I found myself quite enjoying this week’s collage reading. The point wasn’t clear to me early on, as I read the piece chronologically from 312 onwards, but after a few hints that the ordering of things should not be relevant, I began scrolling randomly through the document, reading which ever number that caught my eye – which often happened to be the short single sentence ones, but that’s not important. After doing this for a considerable amount of the reading, it became clear that the individual sections managed to make sense whilst isolated, and without too much context.

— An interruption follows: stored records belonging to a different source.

(** The [switch (this.getMIME())] of [parseBitmap], inside its [try].
    [Some v] is a [return v] from within the switch, [None] a [break]. *)
Definition parseBitmap_switch (data_ : buffer) (mime_ : string) (cb : js_value)
  : M (option returned) :=
  this <- get_this ;;
  let m := getMIME this in
  if strict_eq_string m constants.MIME_PNG then
    png <- lift (PNG_sync_read data_) ;;
    modify_this (set_bitmap (Some (mkBitmap (data png) (width png) (height png)))) ;;
    ret None
  else if strict_eq_string m constants.MIME_JPEG then
    decoded <- lift (JPEG_decode data_) ;;
    modify_this (set_bitmap (Some decoded)) ;;
    try_catch
      (parsed <- lift (EXIFParser_parse data_) ;;
       modify_this (set_exif (Some parsed)) ;;
       exifRotate)
      (fun _ => ret tt) ;;
    ret None
  else if strict_eq_string m constants.MIME_TIFF then
    ifds <- lift (UTIF_decode data_) ;;
    (* [page] is bound to the object [ifds[0]] before [decodeImages] runs:
       undefined when [ifds] is empty, and otherwise the first directory,
       which [decodeImages] fills in place *)
    ifds' <- lift (UTIF_decodeImages data_ ifds) ;;
    let page :=
      match ifds with
      | [] => None
      | first :: _ => Some (hd first ifds')
      end in
    rgba <- lift (UTIF_toRGBA8 page) ;;
    w <- page_tag page t256 ;;
    h <- page_tag page t257 ;;
    modify_this (set_bitmap (Some (mkBitmap rgba w h))) ;;
    ret None
  else if strict_eq_string m constants.MIME_BMP
          || strict_eq_string m constants.MIME_X_MS_BMP then
    try_catch
      (decoded <- lift (BMP_decode data_) ;;
       modify_this (set_bitmap (Some decoded)) ;;
       call_method fromAGBR)
      (fun _ => ret tt) ;;
    ret None
  else if strict_eq_string m constants.MIME_GIF then
    decoded <- lift (getBitmapFromGIF data_) ;;
    modify_this (set_bitmap (Some decoded)) ;;
    ret None
  else
    r <- throwError ("Unsupported MIME type: " ++ mime_) cb ;;
    ret (Some r).

(** [parseBitmap.call(this, data, path, cb)]. *)
Definition parseBitmap (data_ : buffer) (path cb : js_value) : M returned :=
  match getMIMEFromBuffer data_ path with
  | JSString mime_ =>
      modify_this (set_originalMime (JSString (toLowerCase mime_))) ;;
      r <- try_catch
             (parseBitmap_switch data_ mime_ cb)
             (fun error =>
                this <- get_this ;;
                call_cb cb (Some this) error (ImageValue this) ;;
                ret None) ;;
      match r with
      | Some v => ret v
      | None =>
          this <- get_this ;;
          call_cb cb (Some this) JSNull (ImageValue this) ;;
          ret ReturnedThis
      end
  | _ =>
      (* typeof mime !== 'string' *)
      call_cb cb None
        (JSError "Error"
           ("Could not find MIME for Buffer <" ++ js_to_string path ++ ">"))
        NoValue ;;
      ret ReturnedByCallback
  end.

(** [compositeBitmapOverBackground(Jimp, image)]: the [bitmap] of a new
    image of the same size and background with [image] drawn over it. *)
Definition compositeBitmapOverBackground (image_ : image)
  : completion (option Bitmap) :=
  match bitmap image_ with
  | None => Throw TypeError_undefined
  | Some b =>
      match Jimp_new (width b) (height b) (_background image_) with
      | Throw e => Throw e
      | Normal base =>
          match composite base image_ 0 0 with
          | Throw e => Throw e
          | Normal flat => Normal (bitmap flat)
          end
      end
  end.

(** [x.data] for a value that may be undefined. *)
Definition data_of (b : option Bitmap) : M buffer :=
  match b with
  | Some b => ret (data b)
  | None => throw TypeError_undefined
  end.

(** The [switch (mime.toLowerCase())] of [getBuffer]; [cb] is a function
    here. *)
Definition getBuffer_switch (mime_ : string) (cb : js_value) : M unit :=
  let m := toLowerCase mime_ in
  if (m =? constants.MIME_PNG)%string then
    b <- this_bitmap ;;
    this <- get_this ;;
    let png := fun d =>
      mkPNG (width b) (height b) 8 (_deflateLevel this)
            (_deflateStrategy this) (_filterType this)
            (if truthy (_rgba this) then 6 else 2) true d in
    d <- (if truthy (_rgba this) then ret (data b)
          else
            c <- lift (compositeBitmapOverBackground this) ;; data_of c) ;;
    buffer_ <- lift (PNG_sync_write (png d)) ;;
    call_cb cb (Some this) JSNull (BufferValue buffer_)
  else if (m =? constants.MIME_JPEG)%string then
    this <- get_this ;;
    c <- lift (compositeBitmapOverBackground this) ;;
    jpeg <- lift (JPEG_encode c (_quality this)) ;;
    call_cb cb (Some this) JSNull (BufferValue jpeg)
  else if (m =? constants.MIME_BMP)%string
          || (m =? constants.MIME_X_MS_BMP)%string then
    call_method toAGBR ;;
    this <- get_this ;;
    c <- lift (compositeBitmapOverBackground this) ;;
    bmp <- lift (BMP_encode c) ;;
    call_cb cb (Some this) JSNull (BufferValue bmp)
  else if (m =? constants.MIME_TIFF)%string then
    this <- get_this ;;
    c <- lift (compositeBitmapOverBackground this) ;;
    match c with
    | Some c =>
        tiff <- lift (UTIF_encodeImage (data c) (width c) (height c)) ;;
        call_cb cb (Some this) JSNull (BufferValue tiff)
    | None => throw TypeError_undefined
    end
  else
    this <- get_this ;;
    call_cb cb (Some this) (JSString ("Unsupported MIME type: " ++ mime_)) NoValue.

(** [getBuffer.call(this, mime, cb)]. *)
Definition getBuffer (mime_ cb : js_value) : M returned :=
  this <- get_this ;;
  let mime_ :=
    if strict_eq_number mime_ constants.AUTO then getMIME this else mime_ in
  match mime_ with
  | JSString s =>
      if negb (is_function cb) then throwError "cb must be a function" cb
      else (getBuffer_switch s cb ;; ret ReturnedThis)
  | _ =>
      (* typeof mime !== 'string' *)
      throwError "mime must be a string" cb
  end.

End ImageBitmap.

(* ===================================================================== *)
(** ** The same calls, with a callback that may throw *)
(* ===================================================================== *)

(** The completion callback is the caller's code, and it may throw.  A
    [reaction] says, given the invocations made so far and the one being
    made, whether the callback returns ([None]) or throws ([Some e]). *)
Definition reaction : Type := list cb_event -> cb_event -> option js_value.

(** The callback that always returns. *)
Definition returns_normally : reaction := fun _ _ => None.

(** [parseBitmap] and [getBuffer] once more, line for line, over a
    callback with a reaction: an invocation is logged and then completes
    as the callback does. *)
Module Caller.

Section Calls.

Context `{Env : Environment}.

Variable react : reaction.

Some of my favourite quotes:
326 – plots are for dead people
324 – The absence of plot leaves the reader room to think about other things
353 – I hate quotations
And on 324, in relation to my experience reading this piece, the absence of plot left me thinking about several other things. The main thing being the music that I was listening to while I was reading. So now when I think back to the reading in making this post, I find myself thinking of varying Warpaint lyrics. Taking this idea of music, I got to thinking about the ways music listening differs these days, due to both technological and simply cultural reasons. The role of portable mp3 players, or let’s just say iPod, has resulted in a massive amount of music all being accessible form the one source. So this gives a huber of options: pick whatever single song you feel like listening to, make a playlist and shuffle it, or you could listen to an album in its set order. These differences are reminiscent of the idea of collages, as you can listen to songs in any order with ease, despite the musicians initial intentions demonstrated through their ordering of their album. I personally feel that listening to an album in its set order is the ultimate form of listening to music(pretentious, probably), but I could well be in the minority there. I sense that a collage or hypertext enthusiast might favour the idea of a shuffled playlist.